SCOTT CITY, MO (KFVS) - Missouri's municipal elections are just around the corner, and in one small Heartland town, the mayor's race seems more like a political game of musical chairs.
In Scott City, the former mayor, who resigned his position last August and the now acting mayor are running against one another in the upcoming election.
Former mayor Ron Cummins resigned last August, citing legal issues.
Now, acting Mayor Norman Brant wants to keep the job.
"I think what I'm doing is right for the community and for the next two years I'll continue to do as I've done the last six to eight months," said Brant.
At first, when Brant got the job he told us, he didn't want to be mayor, he's since changed his mind.
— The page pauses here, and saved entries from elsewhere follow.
(* ===== verification/Production.v ===== *)
(** * The production composition

    The queue over the MongoDB storage and the Redis cache, of one node or of a
    cluster: the theorems on the queue, proved against the two contracts, hold
    of it. *)

From S2P Require Import Prelude GoStrings Float64 Dtime Utils Message Cache Fixtures Storage AuditTrail.
From S2P Require Import Queue QueueFacts QueueProps QueueHistory.
From S2P Require Import Mongo MongoModel MongoStorage MongoDocs MongoFacts MongoSpec MongoProps.
From S2P Require Import Redis RedisScripts RedisCluster RedisCache RedisKeys RedisEffects RedisFacts RedisProps.
From S2P Require Import RedisClusterProps.
#[local] Open Scope string_scope.
#[local] Open Scope list_scope.
#[local] Open Scope Z_scope.

(** A pull names a queue and asks for at most 4000 messages. *)
Definition production_op_ok (op : queue_op) : Prop :=
  match op with
  | QPull queue n _ _ _ => queue <> "" /\ valid_queue queue /\ 0 < n <= 4000
  | _ => True
  end.

(** ** Over any cache that keeps the contract *)

Section InStep.
Context {C : Type} {HO : MongoOps C} {HM : Mongo C} {HA : AnyCodec} {HB : BsonDecoder}.
Context {K : Type} {HK : Cache K} {HS : CacheSpec K}.

Abbreviation Q := (Queue (MongoStorage C) K AuditLog).

(** The messages stored are those in the pools of the cache. *)
Definition in_step (q : Q) : Prop :=
  forall qn i, where_is (cache q) qn i = None <-> mongo_stored (storage q) qn i = None.

Lemma agree_in_step env (q : Q) :
  agree env q <-> (mongo_inv (storage q) /\ cache_inv (cache q)) /\ in_step q.
Proof using HM.
  assert (Hlive : forall qn i m, live env (storage q) qn i m <-> mongo_stored (storage q) qn i = Some m).
  { intros qn i m. split; [by intros [? _]|]. intros H. split; [done|]. intros Hh. discriminate Hh. }
  split.
  - intros (Hq & Hc & Hb). split; [exact Hq|]. intros qn i. split; intros Hn.
    + destruct (mongo_stored (storage q) qn i) as [m|] eqn:E; [|done].
      destruct (Hc qn i m); [by apply Hlive|exact Hn].
    + destruct (where_is (cache q) qn i) as [P|] eqn:E; [|done].
      destruct (Hb qn i); [|exact Hn]. cbn. rewrite E. discriminate.
  - intros (Hq & Hs). split; [exact Hq|]. split.
    + intros qn i m Hl%Hlive Hn. apply Hs in Hn. congruence.
    + intros qn i Hn Hst. apply Hn, Hs, Hst.
Qed.

Lemma in_step_runs h (q q' : Q) :
  Forall (fun x => op_names_ok (S := MongoStorage C) (C := K) x.2) h ->
  mongo_inv (storage q) -> cache_inv (cache q) -> in_step q -> runs h q q' ->
  mongo_inv (storage q') /\ cache_inv (cache q') /\ in_step q'.
Proof using HM.
  intros Hok. revert q.
  induction Hok as [|[env op] h Hop Hok IH]; intros q Hs Hc Hin Hruns; [cbn in Hruns; by subst|].
  destruct Hruns as (q1 & Hrun & Hruns).
  assert (Hag : agree env q) by (by apply agree_in_step).
  assert (Hag1 : agree env q1) by (eapply agree_step; [exact Hag|exact Hop|exact Hrun]).
  apply agree_in_step in Hag1 as [[? ?] ?]. by apply (IH q1).
Qed.

(** The operations production runs, when the cache accepts their pulls and
    removes the messages of the queues they name. *)
Lemma production_names_ok h :
  (forall n, 0 < n <= 4000 -> cache_pull_ok (C := K) n) ->
  (forall qn, qn <> "" -> valid_queue qn -> cache_Remove_ok (C := K) qn) ->
  Forall (fun x : Env * queue_op => production_op_ok x.2) h ->
  Forall (fun x => op_names_ok (S := MongoStorage C) (C := K) x.2) h.
Proof using HM.
  intros Hpull Hremove Hh. eapply Forall_impl; [exact Hh|]. intros [env op].
  destruct op as [ms|qn n mn mx dl| | | | |]; intros Hok; try exact I.
  - apply Forall_forall. intros m _. exact I.
  - destruct Hok as (Hne & Hv & Hn). split; [exact Hne|]. split; [by apply Hpull|by apply Hremove].
Qed.
End InStep.

Section Production.
Context {C : Type} {HO : MongoOps C} {HM : Mongo C} {HA : AnyCodec} {HB : BsonDecoder}.
Context {R : Type} {HRO : RedisOps R} {HR : Redis R} {HG : Gopart}.

Abbreviation ProductionQueue := (Queue (MongoStorage C) (RedisCache R) AuditLog).

Lemma redis_Remove_ok qn : valid_queue qn -> cache_Remove_ok (C := RedisCache R) qn.
Proof using HR.
  intros Hq env ids c Hc. destruct (redis_Remove_moves qn ids c Hc Hq) as (c1 & E & _).
  cbn. by rewrite E.
Qed.

(** C5. In production, with the MongoDB storage and the Redis cache, the two
    stay in step: start from a queue where the messages stored are those in
    the pools of the cache, and run any operations that report no error, at
    any times; then a message is in a pool of the cache exactly when it is
    stored.  No message is lost, and none is handed out that is not stored. *)
Theorem production_in_step h (q q' : ProductionQueue)
    (Hstorage : mongo_inv (storage q)) (Hcache : redis_inv (cache q)) (Hstart : in_step q)
    (Hok : Forall (fun x => production_op_ok x.2) h) (Hruns : runs h q q') :
  mongo_inv (storage q') /\ redis_inv (cache q') /\ in_step q'.
Proof using HR HM.
  refine (in_step_runs (HS := RedisCache_spec) h q q' _ Hstorage Hcache Hstart Hruns).
  apply production_names_ok; [done| |exact Hok]. intros qn _. apply redis_Remove_ok.
Qed.

Lemma redis_in_step (q : ProductionQueue) qn i : in_step q ->
  redis_where_is (cache q) qn i = None <-> mongo_stored (storage q) qn i = None.
Proof using Type. intros Hs. exact (Hs qn i). Qed.

Context {N : nat} {HT : Topology N}.

Abbreviation ClusterQueue := (Queue (MongoStorage C) (ClusterCache R N) AuditLog).

Lemma cluster_Remove_ok qn : qn <> "" -> valid_queue qn -> cache_Remove_ok (C := ClusterCache R N) qn.
Proof using HR.
  intros Hne Hq env ids c Hc. cbn.
  destruct (redis_Remove_moves qn ids (node c (slot_master (key_slot qn))) (cluster_nodes c Hc _) Hq) as (d & E & _).
  rewrite cluster_Remove_node by (apply Hc || done). unfold on_master. by rewrite E.
Qed.

(** The same with a Redis cluster: whatever masters the messages of the
    queues are on, a message is in a pool of the cache exactly when it is
    stored, after any operations that report no error. *)
Theorem cluster_in_step h (q q' : ClusterQueue)
    (Hstorage : mongo_inv (storage q)) (Hcache : cluster_inv (cache q)) (Hstart : in_step q)
    (Hok : Forall (fun x => production_op_ok x.2) h) (Hruns : runs h q q') :
  mongo_inv (storage q') /\ cluster_inv (cache q') /\ in_step q'.
Proof using HR HM.
  refine (in_step_runs (HS := ClusterCache_spec) h q q' _ Hstorage Hcache Hstart Hruns).
  apply production_names_ok; [done| |exact Hok]. exact cluster_Remove_ok.
Qed.

Lemma cluster_queue_in_step (q : ClusterQueue) qn i : in_step q ->
  cluster_where (cache q) qn i = None <-> mongo_stored (storage q) qn i = None.
Proof using Type. intros Hs. exact (Hs qn i). Qed.
End Production.

(** ** Witness, on the model servers *)

#[local] Existing Instances model_codec model_decoder chunks.

Section Histories.
Context {K : Type} {HK : Cache K}.

Abbreviation MQ := (Queue (MongoStorage MongoModel) K AuditLog).

Definition next_state (o : outcome (MQ * option error)) (q : MQ) : MQ :=
  match o with Ret (q', _) => q' | Panic _ => q end.

(** The queue a history leaves. *)
Fixpoint queue_after (h : list (Env * queue_op)) (q : MQ) : MQ :=
  match h with
  | [] => q
  | (env, op) :: h' => queue_after h' (next_state (run_queue_op env op q) q)
  end.

(** Whether every operation of a history returns without an error. *)
Fixpoint runs_ok (h : list (Env * queue_op)) (q : MQ) : bool :=
  match h with
  | [] => true
  | (env, op) :: h' =>
      match run_queue_op env op q with Ret (q1, None) => runs_ok h' q1 | _ => false end
  end.

Lemma runs_ok_runs h : forall q, runs_ok h q = true -> runs h q (queue_after h q).
Proof using Type.
  induction h as [|[env op] h IH]; intros q; cbn [runs_ok runs queue_after]; [done|].
  destruct (run_queue_op env op q) as [[q1 [err|]]|] eqn:E; try done. intros H. exists q1.
  split; [done|]. cbn. by apply IH.
Qed.
End Histories.

Definition new_production_queue : Queue (MongoStorage MongoModel) (RedisCache RedisModel) AuditLog :=
  {| storage := new_mongo; cache := new_cache; auditor := []; metrics := [] |}.

Lemma production_in_step_witness :
  let q := queue_after busy_queue_history new_production_queue in
  runs busy_queue_history new_production_queue q /\
  redis_where_is (cache q) "q" "b" = Some PRIMARY_POOL /\
  mongo_stored (storage q) "q" "b" <> None /\ mongo_stored (storage q) "q" "a" = None.
Proof.
  intros q.
  assert (Hrun : runs busy_queue_history new_production_queue q).
  { apply runs_ok_runs. vm_compute. reflexivity. }
  assert (Hb : redis_where_is (cache q) "q" "b" = Some PRIMARY_POOL) by (vm_compute; reflexivity).
  destruct (production_in_step busy_queue_history new_production_queue q) as (_ & _ & Hs).
  - exact new_mongo_inv.
  - exact new_cache_inv.
  - intros qn i. split; intros _; [reflexivity|].
    destruct (decide (valid_queue qn)) as [Hv|Hv]; [|by apply where_is_invalid].
    apply where_is_None; [exact Hv|]. intros P [x Hx]. discriminate.
  - repeat (apply Forall_cons_2; [cbn; first [exact I|repeat split; (reflexivity || discriminate)]|]). apply Forall_nil_2.
  - exact Hrun.
  - split; [exact Hrun|]. split; [exact Hb|]. split.
    + intros Hn. apply (redis_in_step q "q" "b" Hs) in Hn. rewrite Hb in Hn. discriminate.
    + apply (redis_in_step q "q" "a" Hs). vm_compute. reflexivity.
Defined.

#[local] Existing Instance two_masters.

Definition new_cluster_queue : Queue (MongoStorage MongoModel) ModelCluster AuditLog :=
  {| storage := new_mongo; cache := new_cluster; auditor := []; metrics := [] |}.

Lemma cluster_in_step_witness :
  let q := queue_after busy_queue_history new_cluster_queue in
  runs busy_queue_history new_cluster_queue q /\
  cluster_where (cache q) "q" "b" = Some PRIMARY_POOL /\
  mongo_stored (storage q) "q" "b" <> None /\ mongo_stored (storage q) "q" "a" = None.
Proof.
  intros q.
  assert (Hrun : runs busy_queue_history new_cluster_queue q).
  { apply runs_ok_runs. vm_compute. reflexivity. }
  assert (Hb : cluster_where (cache q) "q" "b" = Some PRIMARY_POOL) by (vm_compute; reflexivity).
  destruct (cluster_in_step busy_queue_history new_cluster_queue q) as (_ & _ & Hs).
  - exact new_mongo_inv.
  - exact new_cluster_inv.
  - intros qn i. split; intros _; [reflexivity|]. apply new_cluster_empty.
  - repeat (apply Forall_cons_2; [cbn; first [exact I|repeat split; (reflexivity || discriminate)]|]). apply Forall_nil_2.
  - exact Hrun.
  - split; [exact Hrun|]. split; [exact Hb|]. split.
    + intros Hn. apply (cluster_queue_in_step q "q" "b" Hs) in Hn. rewrite Hb in Hn. discriminate.
    + apply (cluster_queue_in_step q "q" "a" Hs). vm_compute. reflexivity.
Defined.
"When I seen the change in the people and the good things that was happening, I was leaning towards running," he said. "I had a lot of people come up to me and say please stay another couple years if at all possible, but the creosote plant was the big things. I want to protect the people of town they don't need something smelly in the middle of town," said Brant.
Cummins said he stepped down from his position to protect the city from his legal battles, but now he wants to get back to work.
"If you were happy with what you seen, the changes, the mowing, the infrastructure, the sewer program we started then you'll really be happy because that's what we intend to do," said Cummins.
A voter, Marsha Vogler says she liked the changes Cummins was making.
"He was changing, our town looked good and the police were doing what they were supposed to be doing and everything was for the better," she said.
But voter Janice Thomas wants to see Brant continue his changes.
"He deserves his chance to continue on and I don't think that we will see any circumstance where Norman will just throw his hands up in the air and say I quit," Thomas said.
Thomas said as far as she's heard everyone voting in the election has already made up their mind.
"I'm looking forward to it, I think it will be a good run," she said. "I think there will be plenty of people voting for both."